◆ THE DATA:
(** The minor revisions from 1 on with system dependent strings. *)
Definition load_sysdep `{PriMacros} (mal : Z -> bool) (d : loaded_domain) (n_strings : Z) : load loaded_domain :=
  let dat := data d in
  let swap := must_swap d in
  n_segments ← wd dat swap 28;
  segments ← wd dat swap 32;
  values ← segment_values dat swap segments 0 (Z.to_nat n_segments);
  orig ← wd dat swap 40;
  trans ← wd dat swap 44;
  '(n, memneed) ← count_pass dat swap values orig trans (Z.to_nat n_strings) 0 0 (hash_size d * 4);
  let memneed := memneed + wrapw 32 (2 * n) * sizeof_sysdep_string_desc in
  if 0 <? n then
    if negb (mal memneed) then Invalid
    else
      '(origs, transs, m) ← fill_pass dat swap values orig trans (Z.to_nat n_strings) 0 [] [] [];
      if negb (Z.of_nat (length origs) =? n) then Undef
      else
        ws ← match hash_tab d with
             | Some (FileHash off) =>
                 hash_words dat (must_swap_hash_tab d) off (Z.to_nat (hash_size d))
             | _ => Undef
             end;
        tab ← augment dat m (nstrings d) 0 origs ws;
        Ret (LoadedDomain dat swap (nstrings d) (orig_tab d) (trans_tab d) n origs transs m
               (hash_size d) (Some (MemHash tab)) false)
  else Ret d.

(** From the magic number to the end of the [switch] on the revision. *)
Definition load_catalog `{PriMacros} (mal_domain : bool) (mal : Z -> bool) (dat : list Z) : load loaded_domain :=
  if Z.of_nat (length dat) <? sizeof_mo_file_header then Invalid
  else
    magic ← word_at dat 0;
    if negb (magic =? _MAGIC) && negb (magic =? _MAGIC_SWAPPED) then Invalid
    else if negb mal_domain then NoMem
    else
      let swap := negb (magic =? _MAGIC) in
      rev ← wd dat swap 4;
      let revision := if rev <? 2 ^ 31 then rev else rev - 2 ^ 32 in
      let major := Z.shiftr revision 16 in
      if negb ((major =? 0) || (major =? 1)) then Invalid
      else
        nstrings ← wd dat swap 8;
        orig ← wd dat swap 12;
        trans ← wd dat swap 16;
        hsize ← wd dat swap 20;
        hoff ← wd dat swap 24;
        let htab := if 2 <? hsize then Some (FileHash hoff) else None in
        let d := LoadedDomain dat swap nstrings orig trans 0 [] [] [] hsize htab swap in
        if Z.land revision 0xffff =? 0 then Ret d
        else match htab with
             | None => Invalid
             | Some _ =>
                 n ← wd dat swap 36;
                 if 0 <? n then load_sysdep mal d n else Ret d
             end.

(** ** Looking up a message *)

Section Find.
Context (d : loaded_domain).

(** The [length] and the string at [orig_tab[i]]. *)
Definition orig_length (i : Z) : load Z := wd (data d) (must_swap d) (orig_tab d + 8 * i).
Definition orig_string (i : Z) : load cstr :=
  off ← wd (data d) (must_swap d) (orig_tab d + 8 * i + 4); cstring (data d) off.

Definition hash_entry (t : hash_table) (idx : Z) : load Z :=
  match t with
  | FileHash off => wd (data d) (must_swap_hash_tab d) (off + 4 * idx)
  | MemHash l => match l !! Z.to_nat idx with Some w => Ret (W (must_swap_hash_tab d) w) | None => Undef end
  end.

(** Does the string with number [nstr] equal [msgid]? *)
Definition is_string (msgid : cstr) (nstr : Z) : load bool :=
  let len := wrapw 32 (Z.of_nat (length msgid)) in
  if nstr <? nstrings d then
    l ← orig_length nstr;
    if len <=? l then s ← orig_string nstr; Ret (strcmp msgid s =? 0) else Ret false
  else
    match orig_sysdep_tab d !! Z.to_nat (nstr - nstrings d) with
    | None => Undef
    | Some e =>
        if len <? sd_length e
        then s ← deref (data d) (mem d) (sd_pointer e); Ret (strcmp msgid s =? 0) else Ret false
    end.

(** [while (1)]; the slots repeat after [hash_size] steps. *)
Fixpoint probe_loop (fuel : nat) (t : hash_table) (msgid : cstr) (incr idx : Z) : load (option Z) :=
  match fuel with
  | O => Undef
  | S fuel =>
      nstr ← hash_entry t idx;
      if nstr =? 0 then Ret None
      else
        let nstr := nstr - 1 in
        eq ← is_string msgid nstr;
        if (eq : bool) then Ret (Some nstr)
        else probe_loop fuel t msgid incr (probe_next (hash_size d) incr idx)
  end.

(** [while (bottom < top)] *)
Fixpoint bsearch_loop (fuel : nat) (msgid : cstr) (bottom top : Z) : load (option Z) :=
  match fuel with
  | O => Undef
  | S fuel =>
      if bottom <? top then
        let act := (bottom + top) / 2 in
        s ← orig_string act;
        let cmp_val := strcmp msgid s in
        if cmp_val <? 0 then bsearch_loop fuel msgid bottom act
        else if 0 <? cmp_val then bsearch_loop fuel msgid (act + 1) top
        else Ret (Some act)
      else Ret None
  end.

(** The index [act] of the message; [None] if there is no translation. *)
Definition find_act (msgid : cstr) : load (option Z) :=
  match hash_tab d with
  | Some t =>
      probe_loop (S (Z.to_nat (hash_size d))) t msgid
        (probe_incr (hash_size d) (hash msgid)) (hash msgid mod hash_size d)
  | None => bsearch_loop (S (Z.to_nat (nstrings d))) msgid 0 (nstrings d)
  end.

(** The translation: pointer and length, its final NUL included. *)
Definition translation (act : Z) : load (sptr * Z) :=
  if act <? nstrings d then
    off ← wd (data d) (must_swap d) (trans_tab d + 8 * act + 4);
    len ← wd (data d) (must_swap d) (trans_tab d + 8 * act);
    Ret (InData off, len + 1)
  else
    match trans_sysdep_tab d !! Z.to_nat (act - nstrings d) with
    | None => Undef
    | Some e => Ret (sd_pointer e, sd_length e)
    end.

Definition find_msg (msgid : cstr) : load (option (sptr * Z)) :=
  act ← find_act msgid;
  match act with
  | None => Ret None
  | Some act => r ← translation act; Ret (Some r)
  end.
End Find.

(** ** Reading the file *)

(** What read() does: bytes, at most as many as asked for, an interruption, an
    error or the end of the file. *)
Inductive io_read := ReadBytes (l : list Z) | ReadEintr | ReadError | ReadEof.

(** What the system returns for a file. *)
Record file_io := FileIo {
  io_open : bool;
  io_size : option Z;              (* [None]: fstat() fails *)
  io_mmap : option (list Z);       (* [None]: mmap() fails *)
  io_malloc : bool;                (* malloc (size) *)
  io_reads : list io_read          (* the calls of read() that return *)
}.

(** [do ... while (to_read > 0)]; [Undef] while the next read() does not return. *)
Fixpoint read_loop (reads : list io_read) (to_read : Z) (got : list Z) : load (list Z) :=
  match reads with
  | [] => Undef
  | ReadEintr :: reads => if 0 <? to_read then read_loop reads to_read got else Ret got
  | (ReadError | ReadEof) :: _ => Invalid
  | ReadBytes l :: reads =>
      if Nat.eqb (length l) 0 then Invalid
      else
        let to_read := to_read - Z.of_nat (length l) in
        if 0 <? to_read then read_loop reads to_read (got ++ l) else Ret (got ++ l)
  end.

(** The bytes of the file, [Invalid] for [goto out]. *)
Definition fetch_file (io : file_io) : load (list Z) :=
  if negb (io_open io) then Invalid
  else
    match io_size io with
    | None => Invalid
    | Some size =>
        if size <? sizeof_mo_file_header then Invalid
        else
          match io_mmap io with
          | Some l => Ret l
          | None => if negb (io_malloc io) then Invalid else read_loop (io_reads io) size []
          end
    end.

(** ** The domain file and its states *)

(** [struct loaded_l10nfile] as far as loading is concerned; the plural formula
    and the number of forms belong to the domain. *)
Record domain_file := DomainFile {
  df_decided : Z;
  df_data : option (loaded_domain * (option expression * Z))
}.

Section Domain.
Context `{PriMacros} (mal_domain : bool) (mal : Z -> bool) (pmal : nat -> bool) (pstack : Z -> bool).

(** The header entry and the plural formula of a new domain.  The recursive
    call of [_nl_find_msg] finds [decided] set to -1 and goes on with the data. *)
Definition load_plural (d : loaded_domain) : load (option expression * Z) :=
  entry ← find_msg d [];
  nullentry ← match entry with
              | None => Ret None
              | Some (p, _) => s ← deref (data d) (mem d) p; Ret (Some s)
              end;
  match EXTRACT_PLURAL_EXPRESSION 64 pmal pstack nullentry with
  | None => Undef
  | Some pl => Ret pl
  end.

Definition _nl_load_domain (io : file_io) (df : domain_file) : load domain_file :=
  if negb (df_decided df =? 0) then Ret df
  else
    match (dat ← fetch_file io; load_catalog mal_domain mal dat) with
    | Invalid | NoMem => Ret (DomainFile 1 None)
    | Undef => Undef
    | Ret d => pl ← load_plural d; Ret (DomainFile 1 (Some (d, pl)))
    end.

(** [_nl_find_msg] with [convert = 0]. *)
Definition _nl_find_msg (io : file_io) (df : domain_file) (msgid : cstr)
    : load (option (sptr * Z) * domain_file) :=
  df ← (if df_decided df <=? 0 then _nl_load_domain io df else Ret df);
  match df_data df with
  | None => Ret (None, df)
  | Some (d, _) => r ← find_msg d msgid; Ret (r, df)
  end.
End Domain.

(** ** Plural forms *)

(** Skipping [index] strings: [t] are the [translation_len] bytes of the
    translation, [p] an offset; [0] where the end is reached. *)
Fixpoint skip_strings (fuel : nat) (t : list Z) (index : Z) (p : nat) : load nat :=
  match fuel with
  | O => Undef
  | S fuel =>
      if 0 <? index then
        match cstring_of (drop p t) with
        | None => Undef
        | Some s =>
            let p := (p + length s + 1)%nat in
            if Nat.leb (length t) p then Ret 0%nat else skip_strings fuel t (index - 1) p
        end
      else Ret p
  end.

Definition plural_lookup (plural : option expression) (nplurals : Z) (n : Z) (t : list Z) : load nat :=
  match plural with
  | None => Undef
  | Some e =>
      match plural_eval 64 e n with
      | None => Undef
      | Some index =>
          let index := if nplurals <=? index then 0 else index in
          skip_strings (S (length t)) t index 0
      end
  end.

◆ WHAT THE TASK ASKS:
Nothing but a number is asked for: how many lines of the records contain the word "Context"?

◆ EXERCISE ANSWER:
2